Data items
________________

Lemma page_offset_small to : 0 <= to -> u32 (Z.rem to FLASH_PAGESIZE) = to mod 256.
Proof.
  intros Ht. unfold FLASH_PAGESIZE. rewrite Z.rem_mod_nonneg by lia. apply u32_small.
  pose proof (Z.mod_pos_bound to 256). lia.
Qed.

Lemma write_page to n buf f :
  lock f = false -> good f -> size f < 2 ^ 64 ->
  0 <= to -> to + Z.of_nat n <= size f -> (1 <= n <= 252)%nat ->
  to mod 256 + Z.of_nat n <= 256 -> (n <= length buf)%nat ->
  exists r retlen f' ps, w25p16_write to n buf f = Some ((r, retlen), f') /\
    lock f' = false /\ length (command f') = 4%nat /\ waits r (with_lock true f) /\ polls (spi f) ps /\
    (r = 1 /\ messages (fbus f') = messages (fbus f) ++ ps \/
     r = 0 /\ messages (fbus f') =
       messages (fbus f) ++ ps ++ [wren_message (spi f); program_message (spi f) to (take n buf)]).
Proof.
  intros HL G Hs Ht Hr Hn Hp Hb. unfold w25p16_write. rewrite bind_unfold, gets_run.
  rewrite (proj2 (Nat.eqb_neq n 0)), in_range by lia. cbn iota.
  match goal with |- context [(mutex_lock;; r ← wait_till_ready; @?g r)] =>
    destruct (lock_and_wait g f HL G) as (r & f1 & ps & -> & EW1 & L1 & G1 & K1 & Z1 & Hrr & Hps & M1) end.
  cbv beta. destruct Hrr as [-> | ->].
  2:{ change (truth 1) with true. cbn iota. rewrite unlock_run, ret_unfold by done.
      eexists _, _, _, ps. split; [reflexivity|]. split; [done|]. split; [apply G1|].
      split; [by exists f1|]. auto. }
  change (truth 0) with false. cbn iota.
  destruct (does_write_enable f1 G1) as (x & f2 & l2 & E2 & S2 & M2 & ->).
  rewrite (bind_Some _ _ _ _ _ E2). pose proof (same_good _ _ S2 G1) as G2.
  rewrite buf_write_Some, bind_unfold, lift_opt_run, take_0 by (simpl; lia). cbv zeta.
  rewrite page_offset_small, (u32_small (to mod 256 + Z.of_nat n))
    by (pose proof (Z.mod_pos_bound to 256); lia).
  rewrite (proj2 (Z.leb_le (to mod 256 + Z.of_nat n) FLASH_PAGESIZE)) by (unfold FLASH_PAGESIZE; lia).
  rewrite (buf_read_Some buf), drop_0 by done. cbn [app].
  set (cmd := command_bytes OPCODE_PP to). set (zs := drop (0 + length cmd) (replicate 256 0)).
  assert (buf_write (cmd ++ zs) 4 (take n buf) = Some ((cmd ++ take n buf) ++ drop n zs)) as EW.
  { rewrite buf_write_Some by (rewrite length_app, length_take; subst cmd zs; rewrite length_drop, length_replicate; simpl; lia).
    f_equal. change 4%nat with (length cmd). rewrite take_app_length, <- app_assoc. do 2 f_equal.
    rewrite length_take, drop_app_ge by lia. f_equal. lia. }
  rewrite bind_unfold, bind_unfold, lift_opt_run, EW, bind_unfold, lift_opt_run.
  assert (length (cmd ++ take n buf) = (CMD_SIZE + n)%nat) as EL.
  { rewrite length_app, length_take. subst cmd. simpl. unfold CMD_SIZE. lia. }
  destruct (does_send ((cmd ++ take n buf) ++ drop n zs) (CMD_SIZE + n) f2 G2)
    as (o & f3 & l3 & E3 & S3 & M3 & ->); [rewrite length_app; lia|].
  rewrite (bind_Some _ _ _ _ _ E3), ret_unfold.
  pose proof (same_good _ _ S3 G2) as [C3 _].
  destruct S2 as (K2 & L2 & _), S3 as (K3 & L3 & _).
  rewrite unlock_run, ret_unfold by congruence.
  eexists _, _, _, ps. split; [reflexivity|]. split; [done|]. split; [done|]. split; [by exists f1|]. split; [done|].
  right. split; [done|].
  cbn [fbus with_lock]. rewrite M3, M2, M1, K2, K1, <- EL, take_app_length, <- !app_assoc. done.
Qed.

(** Writing up to 252 bytes within one page programs them: after the status
    polls the chip gets exactly a write enable and one page-program command with
    the address and the data; if it does not become ready it gets nothing and 1
    is returned. The mutex is released on both ways. *)
Theorem w25p16_write_page to n buf f :
  lock f = false -> good f -> size f < 2 ^ 64 ->
  0 <= to -> to + Z.of_nat n <= size f -> (1 <= n <= 252)%nat ->
  to mod 256 + Z.of_nat n <= 256 -> (n <= length buf)%nat ->
  exists r retlen f' ps, w25p16_write to n buf f = Some ((r, retlen), f') /\
    lock f' = false /\ polls (spi f) ps /\
    (r = 1 /\ messages (fbus f') = messages (fbus f) ++ ps \/
     r = 0 /\ messages (fbus f') =
       messages (fbus f) ++ ps ++ [wren_message (spi f); program_message (spi f) to (take n buf)]).
Proof.
  intros. destruct (write_page to n buf f) as (r & retlen & f' & ps & E & HL & _ & _ & HR); [done..|].
  by exists r, retlen, f', ps.
Qed.

(** Writing 253 to 256 bytes into one page runs over the 256-byte message
    buffer, four bytes of which the command takes, as soon as the chip is ready. *)
Lemma write_overflow to n buf f :
  lock f = false -> good f -> size f < 2 ^ 64 ->
  0 <= to -> to + Z.of_nat n <= size f -> (253 <= n)%nat -> to mod 256 + Z.of_nat n <= 256 ->
  exists r f1 ps, wait_till_ready (with_lock true f) = Some (r, f1) /\
    polls (spi f) ps /\ messages (fbus f1) = messages (fbus f) ++ ps /\
    w25p16_write to n buf f = if truth r then Some ((1, 0), with_lock false f1) else None.
Proof.
  intros HL G Hs Ht Hr Hn Hp. unfold w25p16_write. rewrite bind_unfold, gets_run.
  rewrite (proj2 (Nat.eqb_neq n 0)), in_range by lia. cbn iota.
  destruct (does_wait (with_lock true f)) as (r & f1 & ps & E & S1 & M1 & Hrr & Hps); [done|].
  exists r, f1, ps. split; [done|]. split; [done|]. split; [done|].
  rewrite bind_unfold. unfold mutex_lock at 1. rewrite HL, (bind_Some _ _ _ _ _ E).
  pose proof (same_good _ _ S1 G) as G1. destruct S1 as (_ & L1 & _). cbn [lock with_lock] in L1.
  destruct Hrr as [-> | ->].
  2:{ change (truth 1) with true. cbn iota. by rewrite unlock_run, ret_unfold. }
  change (truth 0) with false. cbn iota.
  destruct (does_write_enable f1 G1) as (x & f2 & l2 & E2 & S2 & M2 & ->).
  rewrite (bind_Some _ _ _ _ _ E2).
  rewrite buf_write_Some, bind_unfold, lift_opt_run by (simpl; lia). cbv zeta.
  rewrite page_offset_small, (u32_small (to mod 256 + Z.of_nat n))
    by (pose proof (Z.mod_pos_bound to 256); lia).
  rewrite (proj2 (Z.leb_le (to mod 256 + Z.of_nat n) FLASH_PAGESIZE)) by (unfold FLASH_PAGESIZE; lia).
  rewrite bind_unfold, bind_unfold. destruct (buf_read buf 0 n) as [data|] eqn:Ed; [|done].
  rewrite lift_opt_run, bind_unfold, buf_write_None; [done|].
  apply buf_read_length in Ed. rewrite Ed, !length_app, length_take, length_drop, length_replicate. simpl. lia.
Qed.

(** A message that carries no more than a command. *)
Definition short (m : message) : Prop := Forall (fun x => (len x <= CMD_SIZE)%nat) (snd m).

Lemma polls_short k ps : polls k ps -> Forall short ps.
Proof.
  intros (m & -> & _). apply Forall_replicate, Forall_singleton. simpl. unfold CMD_SIZE. lia.
Qed.

Lemma tx_short k bs : (length bs <= 4)%nat -> short (tx_message k bs).
Proof. intros Hb. by apply Forall_singleton. Qed.

Lemma does_page_loop fuel : forall tx to i n retlen f,
  good f -> (4 <= length tx)%nat -> n - i <= Z.of_nat fuel ->
  does (fun _ l => Forall short l) (page_loop fuel tx to i n retlen) f.
Proof.
  induction fuel as [|fuel IH]; intros tx to i n retlen f G Htx Hf; cbn [page_loop];
    (destruct (Z.leb_spec n i); [by apply does_ret|]); [lia|]. cbv zeta.
  eapply does_bind; [apply does_set_command; destruct G as [-> _]; simpl; lia|].
  intros _ l1 f1 S1 ->. pose proof (same_good _ _ S1 G) as G1.
  eapply does_bind; [by apply does_wait|]. intros _ l2 f2 S2 [_ H2%polls_short].
  pose proof (same_good _ _ S2 G1) as G2.
  eapply does_bind; [by apply does_write_enable|]. intros _ l3 f3 S3 ->.
  pose proof (same_good _ _ S3 G2) as G3.
  eapply does_bind; [apply does_send; [done|unfold CMD_SIZE; lia]|]. intros o l4 f4 S4 ->.
  pose proof (same_good _ _ S4 G3) as G4.
  eapply does_mono; [apply IH; [done|done|]|].
  - destruct (Z.ltb_spec FLASH_PAGESIZE (n - i)); unfold FLASH_PAGESIZE in *; lia.
  - intros ? l Hl. simpl. apply Forall_app. split; [done|]. constructor; [|constructor; [|done]];
      apply tx_short; rewrite ?length_take; unfold CMD_SIZE; [simpl|]; lia.
Qed.

(** Writing across a page boundary sends no data: every message to the chip
    is a status poll or a four-byte command, and yet success is returned. *)
Theorem w25p16_write_crossing to n buf f :
  lock f = false -> good f -> size f < 2 ^ 32 ->
  0 <= to -> to + Z.of_nat n <= size f -> 256 < to mod 256 + Z.of_nat n ->
  exists r retlen f' l, w25p16_write to n buf f = Some ((r, retlen), f') /\
    (r = 0 \/ r = 1) /\ lock f' = false /\
    messages (fbus f') = messages (fbus f) ++ l /\ Forall short l.
Proof.
  intros HL G Hs Ht Hr Hp. pose proof (Z.mod_pos_bound to 256 ltac:(lia)) as Hmod.
  pose proof (Z.mod_le to 256 Ht ltac:(lia)) as Hle.
  unfold w25p16_write. rewrite bind_unfold, gets_run.
  rewrite (proj2 (Nat.eqb_neq n 0)), in_range by lia. cbn iota.
  match goal with |- context [(mutex_lock;; r ← wait_till_ready; @?g r)] =>
    destruct (lock_and_wait g f HL G)
      as (r0 & f1 & ps & -> & EW1 & L1 & G1 & K1 & Z1 & Hrr & Hps%polls_short & M1) end.
  cbv beta. destruct Hrr as [-> | ->].
  2:{ change (truth 1) with true. cbn iota. rewrite unlock_run, ret_unfold by done.
      eexists _, _, _, ps. split; [reflexivity|]. auto. }
  change (truth 0) with false. cbn iota.
  destruct (does_write_enable f1 G1) as (x & f2 & l2 & E2 & S2 & M2 & ->).
  rewrite (bind_Some _ _ _ _ _ E2). pose proof (same_good _ _ S2 G1) as G2.
  rewrite buf_write_Some, bind_unfold, lift_opt_run by (simpl; lia). cbv zeta.
  rewrite page_offset_small, (u32_small (to mod 256 + Z.of_nat n)) by lia.
  rewrite (proj2 (Z.leb_gt (to mod 256 + Z.of_nat n) FLASH_PAGESIZE)) by (unfold FLASH_PAGESIZE; lia).
  match goal with |- context [send ?t CMD_SIZE ≫= ?g] => set (tx := t);
    assert (does (fun _ l => Forall short l) (send tx CMD_SIZE ≫= g) f2) as (ret & f3 & l3 & E3 & S3 & M3 & H3)
  end.
  { assert (4 <= length tx)%nat by (subst tx; rewrite !length_app; simpl; lia).
    eapply does_bind; [apply does_send; [done|unfold CMD_SIZE; lia]|].
    intros o l4 f4 S4 ->. eapply does_mono; [apply does_page_loop; [by eapply same_good|done|]|].
    - unfold FLASH_PAGESIZE. rewrite u32_small by lia. lia.
    - intros ? l Hl. constructor; [|done]. apply tx_short. rewrite length_take. unfold CMD_SIZE. lia. }
  rewrite (bind_Some _ _ _ _ _ E3). destruct S2 as (K2 & L2 & _), S3 as (K3 & L3 & _).
  rewrite unlock_run, ret_unfold by congruence.
  eexists _, _, _, (ps ++ [tx_message (spi f1) [OPCODE_WREN]] ++ l3).
  split; [reflexivity|]. split; [auto|]. split; [done|]. cbn [fbus with_lock].
  split; [by rewrite M3, M2, M1, <- !app_assoc|].
  apply Forall_app. split; [done|]. apply Forall_app. split; [|done].
  apply Forall_singleton, tx_short. simpl. lia.
Qed.

Definition read_xfer (stack : list Z) (from : Z) (n : nat) : xfer :=
  Xfer (Some (take (CMD_SIZE + n) (command_bytes OPCODE_READ from ++ drop 4 stack))) true (CMD_SIZE + n).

________________

Those lines of the records that contain the string "constructor" should be identified and copied.

SOLUTION BELOW:
  - intros ? l Hl. simpl. apply Forall_app. split; [done|]. constructor; [|constructor; [|done]];
    - intros ? l Hl. constructor; [|done]. apply tx_short. rewrite length_take. unfold CMD_SIZE. lia. }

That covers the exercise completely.